Today—the first day of the new year—is also probably the first day of your diet. Just know that whether you’re drinking protein or modeling meals after cavemen, someone is cashing in on everyone’s newfound resolve to lose weight. In the US alone, dieting is a $61 billion industry.
But it’s hardly expanding (despite how your waistline feels after a holiday season).
Spending on diets stalled in the recession and hasn’t really grown much since then. Total revenues rose about 1.7% in 2012 and were expected to increase 2.6% in 2013, according to MarketData, which has tracked the sector for more than 20 years. More than three-quarters of dieters are looking for a do-it-yourself, low-priced diet program, its report shows.
While the dieting industry needs some gains this year, potential losers are likely to choose a free app or low-priced diet e-book or book. In 2014, Americans may increasingly turn to the Dash Diet or the Metabolism Miracle Diet or the Caveman Diet, according to Experian Marketing Services, which says it has tracked online diet information for a decade. Their popularity and the Heart Healthy Diet’s have increased the most since 2012, based on consumer searches of 68 search engines.
But the most popular diet, according to Experian, is and will continue to be the Paleo Diet, a largely meat-based “caveman” diet aimed at people who carry smartphones instead of spears. Paleo has plenty of knockoffs that offer guides and ebooks and more for sale—as well as some experts who debunk the notion that we ought to eat as our hunter-gatherer ancestors did.
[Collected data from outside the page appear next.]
(* ===== verification/Dump.v ===== *)
(** Hexadecimal dumps of memory (src/src/dump.cpp and src/src/dump_ssse3.cpp):
    the generic routine and the two SSSE3 routines with the vector instructions
    they use.

    Bytes and characters are numbers; an XMM register is a list of sixteen
    bytes, the least significant first. *)

From Stdlib Require Import ZArith Ascii String.
From stdpp Require Import base numbers list.
From S2P Require Import Prelude Decimal.
Local Open Scope Z_scope.

Definition code (c : ascii) : Z := Z.of_N (N_of_ascii c).

Definition space : Z := 32.

(** [g_hex_char_table]. *)
Definition hex_char_table (uppercase : bool) : list Z :=
  code <$> str_lit (if uppercase then "0123456789ABCDEF" else "0123456789abcdef").

(** Indexing of an array; out of range it is undefined behaviour. *)
Definition at_index (l : list Z) (i : Z) : outcome Z :=
  if 0 <=? i then of_ptr (l !! Z.to_nat i) else Stuck.

(** * The generic routine *)

(** The body of the inner loops: a space and the two digits of [n]. *)
Definition put_byte (char_table : list Z) (n : Z) : outcome (list Z) :=
  let* hi := at_index char_table (Z.shiftr n 4) in
  let* lo := at_index char_table (Z.land n 15) in
  Ok [space; hi; lo].

(** [count] bytes from [p] are put into the buffer; the rest of the memory is
    returned as well. Reading beyond the end is undefined behaviour. *)
Fixpoint put_bytes (char_table : list Z) (count : nat) (p : list Z) (buf : list Z)
    : outcome (list Z * list Z) :=
  match count with
  | O => Ok (buf, p)
  | S count =>
      match p with
      | [] => Stuck
      | n :: p => let* t := put_byte char_table n in put_bytes char_table count p (buf ++ t)
      end
  end.

Section strides.
(** The bytes of one stride and the routine that fills the buffer. *)
Context (fill : list Z → outcome (list Z * list Z)).

(** Whole strides; [skip] is [buf_begin - buf], [out] what was written. *)
Fixpoint put_strides (count : nat) (p : list Z) (skip : nat) (out : list Z)
    : outcome (list Z * nat * list Z) :=
  match count with
  | O => Ok (p, skip, out)
  | S count =>
      let* (buf, p) := fill p in
      put_strides count p 0 (out ++ drop skip buf)
  end.
End strides.

Definition stride : nat := 256.

Definition dump_data_generic (uppercase : bool) (data out : list Z) : outcome (list Z) :=
  let char_table := hex_char_table uppercase in
  let stride_count := (length data / stride)%nat in
  let tail_size := (length data mod stride)%nat in
  let* (p, skip, out) := put_strides (λ p, put_bytes char_table stride p []) stride_count data 1 out in
  if (0 <? tail_size)%nat then
    let* (buf, _) := put_bytes char_table tail_size p [] in
    Ok (out ++ drop skip buf)
  else Ok out.

(** * Vector instructions *)

Abbreviation xmm := (list Z).

Definition mm_set1 (b : Z) : xmm := replicate 16 b.

Definition _mm_and_si128 (a b : xmm) : xmm := zip_with Z.land a b.
Definition _mm_max_epu8 (a b : xmm) : xmm := zip_with Z.max a b.
Definition _mm_add_epi8 (a b : xmm) : xmm := zip_with (λ x y, (x + y) mod 256) a b.

Definition signed8 (x : Z) : Z := if x <? 128 then x else x - 256.
Definition _mm_cmpgt_epi8 (a b : xmm) : xmm :=
  zip_with (λ x y, if signed8 y <? signed8 x then 255 else 0) a b.

(** Logical right shift of the 16-bit lanes. *)
Fixpoint _mm_srli_epi16 (a : xmm) (n : Z) : xmm :=
  match a with
  | lo :: hi :: a =>
      let w := Z.shiftr (lo + 256 * hi) n in
      w mod 256 :: w / 256 :: _mm_srli_epi16 a n
  | _ => []
  end.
The list of diets on Google Trends is also topped by Paleo but includes two juice cleanses, plus the Okinawa diet (which based on plants as food and allows you to eat until you’re 80% full) and the Fruitarian diet (which made headlines when actor Ashton Kutcher landed in the hospital while using it to prepare for his role as Apple’s CEO).
From book publishers to meal replacements (Jenny Craig, Slim-Fast) to surgeries, the weight-loss programs added up to $61.6 billion spent in the US in 2012, with growth expected in 2013. The dieting industry is also eyeing emerging markets as obesity rates in the BRICs—Brazil, Russia, India and China—rise dramatically.
Some diet entrepreneurs and their fortunes have propelled them into serious fat-cat territory; Slim-Fast shake creator Daniel Abraham has made the Forbes 400 list, for example. But more recently, Slim-Fast has been shrinking—and that’s something a dieter might appreciate even if the industry doesn’t.